Present on the occasion among others distinguished attendees were Director General of the World Health Organisation Dr Tedros Adhanom Ghebreyesus, and CEO of Gavi, the Vaccine Alliance, Dr Sania Nishtar.

Due to decades of GPEI partners’ efforts and international donors’ generous support polio has been all but eliminated except in Pakistan and neighbouring Afghanistan and one or two cases surfacing in the war devastated Gaza and Yemen. This worries people everywhere since polio is a highly contagious debilitating disease, afflicting children.

Pakistan can easily identify with WHO chief’s assertion that “we have come so far in our shared mission to consign polio to history, but the last mile is the hardest.” Just as our Polio Eradication Programme seems to be almost there, it stumbles before the finishing line.

Last year, Pakistan saw polio resurgence with 74 reported cases: 27 of them from Balochistan; 23 from Sindh; 22 from Khyber Pakhtunkhwa (KP); and one each from Punjab and the federal capital Islamabad. It is not even the end February of this year and three polio cases have already occurred, two in Sindh and one in KP.

The poliovirus keeps causing disease despite regular vaccination campaigns. This year’s first nationwide vaccination drive was carried out from February 3 to 9, and later in the month followed up with another round in 104 union councils bordering Afghanistan as well as the ones having Afghan refugee camps.

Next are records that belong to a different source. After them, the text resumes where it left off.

Lemma second_pass_frame_witness :
  map slot [set_num_operand_words 1
              (set_operand_word 0 "aaaab"
                 (set_machine_code "cbbaa"
                    (new_instruction 100 1 "jmp" 1 "W" "")))]
  = map slot [new_instruction 100 1 "jmp" 1 "W" ""]
  /\ Forall2 (extended_by (fun _ => True))
             [mkSymbol "W" 0 SYMBOL_EXTERNAL [];
              mkSymbol "L" 100 SYMBOL_CODE []]
             [mkSymbol "W" 0 SYMBOL_EXTERNAL [101];
              mkSymbol "L" 100 SYMBOL_CODE []].
Proof.
  destruct (second_pass_frame
              [new_instruction 100 1 "jmp" 1 "W" ""]
              [mkSymbol "W" 0 SYMBOL_EXTERNAL [];
               mkSymbol "L" 100 SYMBOL_CODE []]
              false
              [set_num_operand_words 1
                 (set_operand_word 0 "aaaab"
                    (set_machine_code "cbbaa"
                       (new_instruction 100 1 "jmp" 1 "W" "")))]
              [mkSymbol "W" 0 SYMBOL_EXTERNAL [101];
               mkSymbol "L" 100 SYMBOL_CODE []]
              false eq_refl) as (S & T & _).
  split; [exact S | exact T].
Defined.

End SecondPassMore.

(** ** More on the unit as a whole *)

Module PipelineMore.
Import CString Assembler Lexical SymbolTable Tables Operands SecondPass.
Import FirstPass Base4 OutputFiles Driver Notions MoreNotions Base4Facts.
Import FirstPassMore SecondPassMore.

(** A unit that is assembled without error went through both passes. *)
Lemma assemble_success (am : string) (r : Result) (t : SymTab)
      (out : Outputs) :
  firstPass am [] = Some r ->
  assemble am = Some (false, t, out) ->
  exists il,
    encode_all (instructionList r) (res_symTab r) false = (il, t, false)
    /\ out = mkOutputs
               (writeObjectFile (final_ic r - MEMORY_START) (final_dc r)
                                (dataList r) il)
               (writeEntriesFile t) (writeExternalsFile t).
Proof.
  intros F A. unfold assemble in A. rewrite F in A.
  destruct (res_error r) eqn:G; cbn [negb] in A.
  - inversion A.
  - unfold secondPass in A.
    destruct (encode_all (instructionList r) (res_symTab r) false)
      as [[il t1] g1].
    destruct (g1 || existsb undefined_entry t1) eqn:G1; inversion A; subst.
    apply orb_false_elim in G1. destruct G1 as [-> _].
    now exists il.
Qed.

(** *** The usages of external symbols *)

Lemma usages_from_empty (P : Z -> Prop) (t : SymTab) :
  forall t',
    Forall2 (extended_by P) t t' ->
    Forall (fun s => external_usages s = []) t ->
    Forall (fun s => (sym_type s <> SYMBOL_EXTERNAL -> external_usages s = [])
                     /\ Forall P (external_usages s)) t'.
Proof.
  induction t as [| x t IH]; intros t' H E; inversion H; subst;
    constructor.
  - inversion E as [| ? ? Ex Et]; subst.
    match goal with
    | Hx : extended_by P x _ |- _ =>
        destruct Hx as (C & U & new & N & F)
    end.
    split.
    + intros T. rewrite U; [exact Ex |].
      unfold core in C. congruence.
    + rewrite N, Ex, app_nil_r. exact F.
  - inversion E; subst. now apply IH.
Qed.

(** X18.  In a unit that is assembled without error, the usages in the
    symbol table belong to external symbols only, and every one of them
    is the address of an operand word: it lies above MEMORY_START and
    below the final instruction counter. *)
Theorem external_usages_lie_in_code
        (am : string) (r : Result) (t : SymTab) (out : Outputs) :
  firstPass am [] = Some r ->
  assemble am = Some (false, t, out) ->
  Forall (fun s =>
            (sym_type s <> SYMBOL_EXTERNAL -> external_usages s = [])
            /\ Forall (fun a => MEMORY_START < a < final_ic r)
                      (external_usages s)) t.
Proof.
  intros F A.
  destruct (assemble_success _ _ _ _ F A) as (il & E & _).
  destruct (encode_all_success _ _ _ _ _ _ _ (firstPass_tiles _ _ F) E)
    as (_ & _ & T).
  apply (usages_from_empty _ _ _ T).
  destruct (firstPass_table _ _ F) as [_ P].
  eapply Forall_impl; [| exact P]. now intros s [U _].
Qed.

Lemma external_usages_lie_in_code_witness :
  Forall (fun s =>
            (sym_type s <> SYMBOL_EXTERNAL -> external_usages s = [])
            /\ Forall (fun a => MEMORY_START < a < 104)
                      (external_usages s))
         [mkSymbol "W" 0 SYMBOL_EXTERNAL [103; 101];
          mkSymbol "L" 100 SYMBOL_CODE []].
Proof.
  apply (external_usages_lie_in_code
           (text ["L: jmp W"; "jsr W"; ".extern W"])
           (mkResult [mkSymbol "W" 0 SYMBOL_EXTERNAL [];
                      mkSymbol "L" 100 SYMBOL_CODE []]
                     [new_instruction 100 1 "jmp" 1 "W" "";
                      new_instruction 102 2 "jsr" 1 "W" ""]
                     [] 104 0 false)
           [mkSymbol "W" 0 SYMBOL_EXTERNAL [103; 101];
            mkSymbol "L" 100 SYMBOL_CODE []]
           (mkOutputs
              (Some ["ba a"; "abcba" ++ tab ++ "cbbaa";
                     "abcbb" ++ tab ++ "aaaab"; "abcbc" ++ tab ++ "dbbaa";
                     "abcbd" ++ tab ++ "aaaab"]%string)
              None
              (Some ["W abcbd"; "W abcbb"]))).
  - reflexivity.
  - reflexivity.
Defined.

(** *** The lines of the object file *)










(** *** The entries file *)

Lemma filter_agree {A} (f g : A -> bool) (l : list A) :
  Forall (fun x => f x = g x) l ->
  filter f l = filter g l /\ existsb f l = existsb g l.
Proof.
  induction 1 as [| x l E _ [IHf IHe]]; [now split |].
  cbn [filter existsb]. now rewrite E, IHf, IHe.
Qed.

Lemma entries_are_valid (P : Z -> Prop) (ic dc : Z) (t : SymTab) :
  forall t',
    Forall2 (extended_by P) t t' ->
    Forall (sym_placed ic dc) t ->
    Forall (fun s => valid_entry s = is_entry s) t'.
Proof.
  induction t as [| x t IH]; intros t' H Pl; inversion H; subst;
    constructor.
  - inversion Pl as [| ? ? Px _]; subst.
    match goal with
    | Hx : extended_by P x _ |- _ => destruct Hx as (C & _)
    end.
    unfold core in C. injection C as _ Ea Ety.
    unfold valid_entry, is_entry. rewrite Ea, Ety.
    destruct Px as [_ Px].
    destruct (sym_type x); try reflexivity. cbn.
    apply Z.leb_le. lia.
  - inversion Pl; subst. now apply IH.
Qed.
(** * chatbot_web: a retrieval-augmented chat pipeline over scraped web pages

    The repository holds three versions of one Node.js program:
    - [src/index.js] (headless-browser scraper, chunk size 500),
    - [src/unnamed/part_000] (HTTP scraper, chunk ids, chunk size 1000),
    - [src/unnamed/part_001] (HTTP scraper, one id per URL, chunk size 1000).

    Each version is embedded in a module of its own ([IndexJs], [Part000],
    [Part001]); what they share (JavaScript strings and arrays, the loop of
    [chunkText], the world the program acts on) comes first.  The modules
    [Bounded] and [Rejecting] take up [chunkText] with the limit on the
    length of an array, and [ingest] of [index.js] over a store that may
    reject a write. *)

From Stdlib Require Import ZArith NArith Lia String Ascii DecimalString DecimalNat PrimFloat.
From stdpp Require Import gmap list.

Local Open Scope Z_scope.

(** ** JavaScript strings

    A JavaScript string is a sequence of UTF-16 code units. *)

Abbreviation jsstring := (list N).

(** A literal of the source, read code unit by code unit. *)
Definition str (s : string) : jsstring := N_of_ascii <$> list_ascii_of_string s.

Definition SPACE : N := 32%N.
Definition LF : N := 10%N.

(** The class [\s] of ECMAScript regular expressions (WhiteSpace and
    LineTerminator); [String.prototype.trim] strips the same code units. *)
Definition is_ws (c : N) : bool :=
  ((9 <=? c) && (c <=? 13) || (c =? 32) || (c =? 160) || (c =? 5760)
   || (8192 <=? c) && (c <=? 8202) || (c =? 8232) || (c =? 8233)
   || (c =? 8239) || (c =? 8287) || (c =? 12288) || (c =? 65279))%N.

But the results, again, may not be very encouraging since this fight is not only against poliovirus but also against disinformation spread by extremist elements about the vaccination, claiming it to be a Western ploy to control Muslim population by sterilizing children. These misguided people have no qualms about killing other Muslims, though.

More than a hundred health workers and their police escorts have been gunned down. During the current campaign, a policeman assigned to guard a vaccination team was brutally shot dead on Feb 19 by unidentified gunmen in Bajaur district of KP.

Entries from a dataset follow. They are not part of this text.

(** ** Dashboards *)

(** X12.  The parent's dashboard agrees with the parent's listing: its
    [announcements_count] is the number of stored announcements that are
    broadcast or addressed to parents, the listing of a parent-role
    caller has that many entries up to its cap of 100, and
    [children_count] is the number of students whose [parent_id] is the
    caller's id. *)
Theorem dashboard_parent_counts (today : string) (current_user : UserDoc.t)
    (db : DB) :
  UserDoc.role current_user = "parent" ->
  exists stats l n,
    get_dashboard_stats today current_user db = Return stats /\
    lookup "announcements_count" stats = Some n /\
    get_announcements current_user db = Return l /\
    n = List.length
          (filter (fun a => opt_eqb (Announcement.target_role a) None
                            || opt_eqb (Announcement.target_role a) (Some "parent"))
                  (announcements db)) /\
    List.length l = Nat.min 100 n /\
    lookup "children_count" stats =
      Some (List.length
              (filter (fun s => opt_eqb (Student.parent_id s)
                                        (Some (UserDoc.id current_user)))
                      (students db))).
Proof.
  intros Hrole.
  exists
    [ ("children_count",
       Collection.count_documents
         (fun s => opt_eqb (Student.parent_id s) (Some (UserDoc.id current_user)))
         (students db));
      ("announcements_count",
       Collection.count_documents
         (fun a => opt_eqb (Announcement.target_role a) None
                   || opt_eqb (Announcement.target_role a) (Some "parent"))
         (announcements db));
      ("events_count", 3%nat) ].
  do 2 eexists.
  split; [unfold get_dashboard_stats; rewrite Hrole; reflexivity|].
  split; [reflexivity|]. unfold get_announcements.
  split; [reflexivity|]. split; [reflexivity|]. split; [|reflexivity].
  rewrite length_firstn.
  rewrite (Permutation_length (sort_desc_perm Announcement.created_at _)).
  unfold Collection.count_documents. f_equal.
  f_equal. apply filter_ext. intros a.
  unfold announcement_query. rewrite Hrole. reflexivity.
Qed.

Lemma dashboard_total_students (today : string) (viewer : UserDoc.t) (db : DB) :
  UserDoc.role viewer = "admin" \/ UserDoc.role viewer = "teacher" ->
  exists stats,
    get_dashboard_stats today viewer db = Return stats /\
    lookup "total_students" stats = Some (List.length (students db)).
Proof.
  assert (E : forall l : list Student.t,
            Collection.count_documents (fun _ => true) l = List.length l).
  { unfold Collection.count_documents. induction l as [|x l IH]; simpl;
      [reflexivity | now rewrite IH]. }
  unfold get_dashboard_stats. intros [-> | ->]; simpl;
    eexists; (split; [reflexivity|]); simpl; now rewrite E.
Qed.

(** X13.  The student count of the admin and teacher dashboards follows
    the student routes: a create that succeeds raises [total_students]
    by one, and a delete that succeeds lowers it by one. *)
Theorem total_students_tracks (today : string) (viewer : UserDoc.t)
    (uuid : string) (now : datetime) (student_data : StudentCreate.t)
    (creator : UserDoc.t) (db1 db1' : DB) (s : Student.t)
    (student_id : string) (admin : UserDoc.t) (db2 db2' : DB) (message : string) :
  UserDoc.role viewer = "admin" \/ UserDoc.role viewer = "teacher" ->
  create_student uuid now student_data creator db1 = (Return s, db1') ->
  delete_student student_id admin db2 = (Return message, db2') ->
  (exists stats stats' n,
     get_dashboard_stats today viewer db1 = Return stats /\
     get_dashboard_stats today viewer db1' = Return stats' /\
     lookup "total_students" stats = Some n /\
     lookup "total_students" stats' = Some (S n)) /\
  (exists stats stats' n,
     get_dashboard_stats today viewer db2 = Return stats /\
     get_dashboard_stats today viewer db2' = Return stats' /\
     lookup "total_students" stats = Some (S n) /\
     lookup "total_students" stats' = Some n).
Proof.
  intros Hrole Hcreate Hdelete. split.
  - destruct (create_student_returns _ _ _ _ _ _ _ Hcreate) as (_ & _ & ->).
    destruct (dashboard_total_students today viewer db1 Hrole) as (st & E & L).
    destruct (dashboard_total_students today viewer
                (set_students (students db1 ++ [s]) db1) Hrole) as (st' & E' & L').
    exists st, st', (List.length (students db1)).
    split; [exact E|]. split; [exact E'|]. split; [exact L|].
    rewrite L'. simpl. rewrite length_app. simpl. f_equal. lia.
  - unfold delete_student in Hdelete.
    destruct (negb _); [discriminate|].
    destruct (Collection.find_one (student_with_id student_id) (students db2))
      as [d|] eqn:E.
    + destruct (delete_one_present _ _ _ E) as (pre & post & Hc & _ & Hdel).
      rewrite Hdel in Hdelete. simpl in Hdelete. injection Hdelete as _ <-.
      destruct (dashboard_total_students today viewer db2 Hrole) as (st & E1 & L).
      destruct (dashboard_total_students today viewer
                  (set_students (pre ++ post) db2) Hrole) as (st' & E' & L').
      exists st, st', (List.length (pre ++ post)).
      split; [exact E1|]. split; [exact E'|]. split; [|exact L'].
      rewrite L, Hc, !length_app. simpl. f_equal. lia.
    + rewrite (delete_one_absent _ _ E) in Hdelete. discriminate.
Qed.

It is imperative therefore to address people’s distrust of polio vaccination. Awareness campaigns launched by the government from time to time are important but of a limited effect. More important is the need to engage with people at local level so as to disabuse them of disinformation.

Towards that end, the government should change its top-down approach, and seek the support of communities at the local level through clerics and/or other influential individuals. They can best ensure every child in their respective areas is vaccinated and shielded from the crippling polio disease.